**Work item**
The line with "State Process Uart.", the line with "Definition delete_key : Z := 127.", and all lines between them in the material below: return these exactly, and no others.

**Material to process**
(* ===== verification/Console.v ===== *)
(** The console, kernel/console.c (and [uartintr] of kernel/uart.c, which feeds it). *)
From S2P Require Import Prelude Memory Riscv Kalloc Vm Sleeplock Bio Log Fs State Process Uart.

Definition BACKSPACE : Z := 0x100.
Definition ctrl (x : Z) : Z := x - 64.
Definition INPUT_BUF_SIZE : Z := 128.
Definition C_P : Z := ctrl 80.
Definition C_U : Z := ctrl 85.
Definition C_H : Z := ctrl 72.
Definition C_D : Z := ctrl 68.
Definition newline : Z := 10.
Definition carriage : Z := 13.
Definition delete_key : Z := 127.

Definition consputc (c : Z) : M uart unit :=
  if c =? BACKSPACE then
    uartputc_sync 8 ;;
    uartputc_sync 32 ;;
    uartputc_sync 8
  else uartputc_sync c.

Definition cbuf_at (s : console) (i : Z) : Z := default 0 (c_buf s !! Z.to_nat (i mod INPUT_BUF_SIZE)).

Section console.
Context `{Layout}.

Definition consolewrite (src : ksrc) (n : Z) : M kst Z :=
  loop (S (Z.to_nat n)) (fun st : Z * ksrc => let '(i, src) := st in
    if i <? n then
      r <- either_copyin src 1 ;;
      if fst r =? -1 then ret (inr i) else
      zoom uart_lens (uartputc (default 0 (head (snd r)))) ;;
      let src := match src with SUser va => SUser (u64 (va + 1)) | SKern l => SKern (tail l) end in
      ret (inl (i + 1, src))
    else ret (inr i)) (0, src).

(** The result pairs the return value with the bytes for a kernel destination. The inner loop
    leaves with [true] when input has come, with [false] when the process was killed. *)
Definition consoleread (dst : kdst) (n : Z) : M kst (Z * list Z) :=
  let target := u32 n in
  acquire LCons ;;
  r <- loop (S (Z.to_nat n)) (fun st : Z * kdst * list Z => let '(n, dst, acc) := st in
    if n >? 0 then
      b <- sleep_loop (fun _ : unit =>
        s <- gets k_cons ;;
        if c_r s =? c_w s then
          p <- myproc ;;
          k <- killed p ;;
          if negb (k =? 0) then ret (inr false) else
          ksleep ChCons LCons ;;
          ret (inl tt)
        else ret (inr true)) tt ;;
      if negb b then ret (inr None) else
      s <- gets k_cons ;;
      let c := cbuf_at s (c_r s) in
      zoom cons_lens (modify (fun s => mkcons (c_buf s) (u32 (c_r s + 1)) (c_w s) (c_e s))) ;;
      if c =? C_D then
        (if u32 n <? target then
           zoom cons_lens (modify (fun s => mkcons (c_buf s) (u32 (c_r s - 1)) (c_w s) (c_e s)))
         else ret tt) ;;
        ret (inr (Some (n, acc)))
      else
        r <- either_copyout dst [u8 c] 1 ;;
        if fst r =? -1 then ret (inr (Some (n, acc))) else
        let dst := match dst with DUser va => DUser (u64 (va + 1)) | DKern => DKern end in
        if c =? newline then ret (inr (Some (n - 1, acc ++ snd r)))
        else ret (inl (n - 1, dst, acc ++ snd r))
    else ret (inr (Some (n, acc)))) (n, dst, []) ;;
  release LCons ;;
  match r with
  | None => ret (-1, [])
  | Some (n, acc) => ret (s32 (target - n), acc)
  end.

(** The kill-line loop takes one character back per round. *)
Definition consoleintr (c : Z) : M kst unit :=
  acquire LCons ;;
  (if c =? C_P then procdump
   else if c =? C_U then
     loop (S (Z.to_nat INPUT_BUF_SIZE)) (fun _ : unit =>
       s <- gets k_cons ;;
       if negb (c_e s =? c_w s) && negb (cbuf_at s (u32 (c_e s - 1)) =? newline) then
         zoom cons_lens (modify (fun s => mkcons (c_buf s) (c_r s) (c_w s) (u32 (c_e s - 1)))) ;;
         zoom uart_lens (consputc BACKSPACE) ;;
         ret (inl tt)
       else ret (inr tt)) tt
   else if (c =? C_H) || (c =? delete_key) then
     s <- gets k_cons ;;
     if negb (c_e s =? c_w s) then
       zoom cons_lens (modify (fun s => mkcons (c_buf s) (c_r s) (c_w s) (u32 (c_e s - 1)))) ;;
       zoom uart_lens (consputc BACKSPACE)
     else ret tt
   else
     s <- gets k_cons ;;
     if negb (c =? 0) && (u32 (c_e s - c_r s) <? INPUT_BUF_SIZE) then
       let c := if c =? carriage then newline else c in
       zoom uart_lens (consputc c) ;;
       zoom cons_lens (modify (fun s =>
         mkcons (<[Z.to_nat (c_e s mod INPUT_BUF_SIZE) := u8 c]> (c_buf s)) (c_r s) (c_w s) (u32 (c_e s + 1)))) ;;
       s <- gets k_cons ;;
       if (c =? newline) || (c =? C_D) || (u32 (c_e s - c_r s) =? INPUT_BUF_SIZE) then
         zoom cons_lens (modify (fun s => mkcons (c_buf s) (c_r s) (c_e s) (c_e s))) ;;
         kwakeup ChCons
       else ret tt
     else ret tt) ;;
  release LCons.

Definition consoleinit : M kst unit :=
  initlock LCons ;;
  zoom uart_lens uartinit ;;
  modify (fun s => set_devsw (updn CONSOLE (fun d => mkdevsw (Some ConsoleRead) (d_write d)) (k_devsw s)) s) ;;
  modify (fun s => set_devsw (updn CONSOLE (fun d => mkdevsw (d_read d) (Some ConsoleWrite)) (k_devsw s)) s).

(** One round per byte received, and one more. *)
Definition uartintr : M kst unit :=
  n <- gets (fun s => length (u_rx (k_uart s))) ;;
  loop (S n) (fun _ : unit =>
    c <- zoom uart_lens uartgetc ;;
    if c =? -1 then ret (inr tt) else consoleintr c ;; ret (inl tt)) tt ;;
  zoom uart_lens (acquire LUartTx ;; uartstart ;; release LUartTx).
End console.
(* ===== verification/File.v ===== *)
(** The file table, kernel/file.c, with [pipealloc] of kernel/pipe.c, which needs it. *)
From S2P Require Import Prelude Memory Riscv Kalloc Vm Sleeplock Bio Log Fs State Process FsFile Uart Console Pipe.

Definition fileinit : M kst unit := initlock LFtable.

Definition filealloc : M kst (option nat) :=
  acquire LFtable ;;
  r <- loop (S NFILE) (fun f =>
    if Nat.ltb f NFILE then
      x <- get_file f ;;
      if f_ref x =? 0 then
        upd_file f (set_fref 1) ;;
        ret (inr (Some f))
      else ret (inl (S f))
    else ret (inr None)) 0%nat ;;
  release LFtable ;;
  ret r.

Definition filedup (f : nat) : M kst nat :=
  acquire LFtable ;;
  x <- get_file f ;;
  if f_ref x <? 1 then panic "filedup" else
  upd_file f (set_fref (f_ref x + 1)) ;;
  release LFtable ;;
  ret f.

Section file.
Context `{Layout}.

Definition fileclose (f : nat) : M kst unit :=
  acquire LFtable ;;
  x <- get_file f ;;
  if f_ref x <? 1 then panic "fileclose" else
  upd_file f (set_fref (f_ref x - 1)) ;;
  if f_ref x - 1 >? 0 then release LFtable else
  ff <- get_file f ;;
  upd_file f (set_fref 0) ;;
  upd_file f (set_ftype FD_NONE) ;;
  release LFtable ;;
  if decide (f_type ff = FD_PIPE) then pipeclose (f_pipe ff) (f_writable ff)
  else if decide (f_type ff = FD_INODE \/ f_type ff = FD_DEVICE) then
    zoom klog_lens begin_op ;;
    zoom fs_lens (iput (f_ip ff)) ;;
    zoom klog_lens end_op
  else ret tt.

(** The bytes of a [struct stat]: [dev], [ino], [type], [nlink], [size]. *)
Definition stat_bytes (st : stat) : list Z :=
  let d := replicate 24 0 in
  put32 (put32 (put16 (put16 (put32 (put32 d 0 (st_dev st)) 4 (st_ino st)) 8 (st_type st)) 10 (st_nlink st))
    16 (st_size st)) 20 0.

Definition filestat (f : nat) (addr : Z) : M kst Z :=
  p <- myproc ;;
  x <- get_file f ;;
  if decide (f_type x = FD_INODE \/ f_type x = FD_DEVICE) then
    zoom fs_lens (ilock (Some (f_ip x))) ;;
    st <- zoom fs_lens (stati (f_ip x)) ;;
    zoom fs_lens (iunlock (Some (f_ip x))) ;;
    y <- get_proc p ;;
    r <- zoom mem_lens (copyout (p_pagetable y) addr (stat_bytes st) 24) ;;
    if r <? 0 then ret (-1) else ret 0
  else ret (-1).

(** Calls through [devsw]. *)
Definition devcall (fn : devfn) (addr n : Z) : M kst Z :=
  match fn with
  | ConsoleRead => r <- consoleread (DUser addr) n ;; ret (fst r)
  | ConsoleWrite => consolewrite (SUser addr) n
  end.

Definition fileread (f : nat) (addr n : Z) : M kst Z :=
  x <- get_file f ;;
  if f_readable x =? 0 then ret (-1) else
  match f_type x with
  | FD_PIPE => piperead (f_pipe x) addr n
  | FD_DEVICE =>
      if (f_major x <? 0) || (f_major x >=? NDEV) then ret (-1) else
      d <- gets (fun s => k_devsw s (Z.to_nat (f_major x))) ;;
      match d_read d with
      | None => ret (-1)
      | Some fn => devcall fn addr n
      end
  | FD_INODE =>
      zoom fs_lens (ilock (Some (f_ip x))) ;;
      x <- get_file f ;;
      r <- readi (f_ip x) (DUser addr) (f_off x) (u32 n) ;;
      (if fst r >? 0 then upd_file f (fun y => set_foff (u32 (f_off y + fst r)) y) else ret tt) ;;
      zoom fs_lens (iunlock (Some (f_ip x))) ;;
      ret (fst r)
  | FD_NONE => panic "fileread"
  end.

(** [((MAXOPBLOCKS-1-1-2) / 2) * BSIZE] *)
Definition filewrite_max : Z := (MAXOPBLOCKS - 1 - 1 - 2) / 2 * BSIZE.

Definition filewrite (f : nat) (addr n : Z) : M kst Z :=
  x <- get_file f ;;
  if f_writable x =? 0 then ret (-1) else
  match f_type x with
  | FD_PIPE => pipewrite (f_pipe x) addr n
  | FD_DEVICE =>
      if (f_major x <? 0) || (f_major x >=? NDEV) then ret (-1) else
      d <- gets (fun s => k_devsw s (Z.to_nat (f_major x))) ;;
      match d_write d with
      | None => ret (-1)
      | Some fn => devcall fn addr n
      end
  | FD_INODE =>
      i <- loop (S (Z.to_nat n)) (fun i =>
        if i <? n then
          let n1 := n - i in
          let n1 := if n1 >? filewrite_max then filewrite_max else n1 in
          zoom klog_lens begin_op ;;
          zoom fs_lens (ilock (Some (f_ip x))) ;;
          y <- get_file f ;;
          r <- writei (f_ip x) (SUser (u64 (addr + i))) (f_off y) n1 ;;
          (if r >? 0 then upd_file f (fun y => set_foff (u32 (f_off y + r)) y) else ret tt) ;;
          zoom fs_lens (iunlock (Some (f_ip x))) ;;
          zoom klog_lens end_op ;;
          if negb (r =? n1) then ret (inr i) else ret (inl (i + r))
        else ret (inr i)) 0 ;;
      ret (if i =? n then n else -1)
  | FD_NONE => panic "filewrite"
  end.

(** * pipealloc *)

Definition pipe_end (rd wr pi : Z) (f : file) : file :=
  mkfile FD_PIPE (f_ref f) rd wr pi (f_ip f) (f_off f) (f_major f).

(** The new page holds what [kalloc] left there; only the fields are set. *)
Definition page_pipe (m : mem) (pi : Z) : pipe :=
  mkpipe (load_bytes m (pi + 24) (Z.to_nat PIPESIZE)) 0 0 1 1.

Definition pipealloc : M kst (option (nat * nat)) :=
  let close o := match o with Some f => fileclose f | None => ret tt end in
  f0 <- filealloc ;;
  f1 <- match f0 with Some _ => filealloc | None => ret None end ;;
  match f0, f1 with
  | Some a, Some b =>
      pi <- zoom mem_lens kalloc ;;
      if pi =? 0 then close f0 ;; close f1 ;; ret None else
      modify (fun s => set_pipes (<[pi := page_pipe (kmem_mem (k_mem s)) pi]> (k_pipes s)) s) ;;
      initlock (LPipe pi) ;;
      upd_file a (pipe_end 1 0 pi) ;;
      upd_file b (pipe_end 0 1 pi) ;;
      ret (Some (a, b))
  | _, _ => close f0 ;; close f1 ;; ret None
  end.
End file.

**Answer to this task**
From S2P Require Import Prelude Memory Riscv Kalloc Vm Sleeplock Bio Log Fs State Process Uart.

Definition BACKSPACE : Z := 0x100.
Definition ctrl (x : Z) : Z := x - 64.
Definition INPUT_BUF_SIZE : Z := 128.
Definition C_P : Z := ctrl 80.
Definition C_U : Z := ctrl 85.
Definition C_H : Z := ctrl 72.
Definition C_D : Z := ctrl 68.
Definition newline : Z := 10.
Definition carriage : Z := 13.
Definition delete_key : Z := 127.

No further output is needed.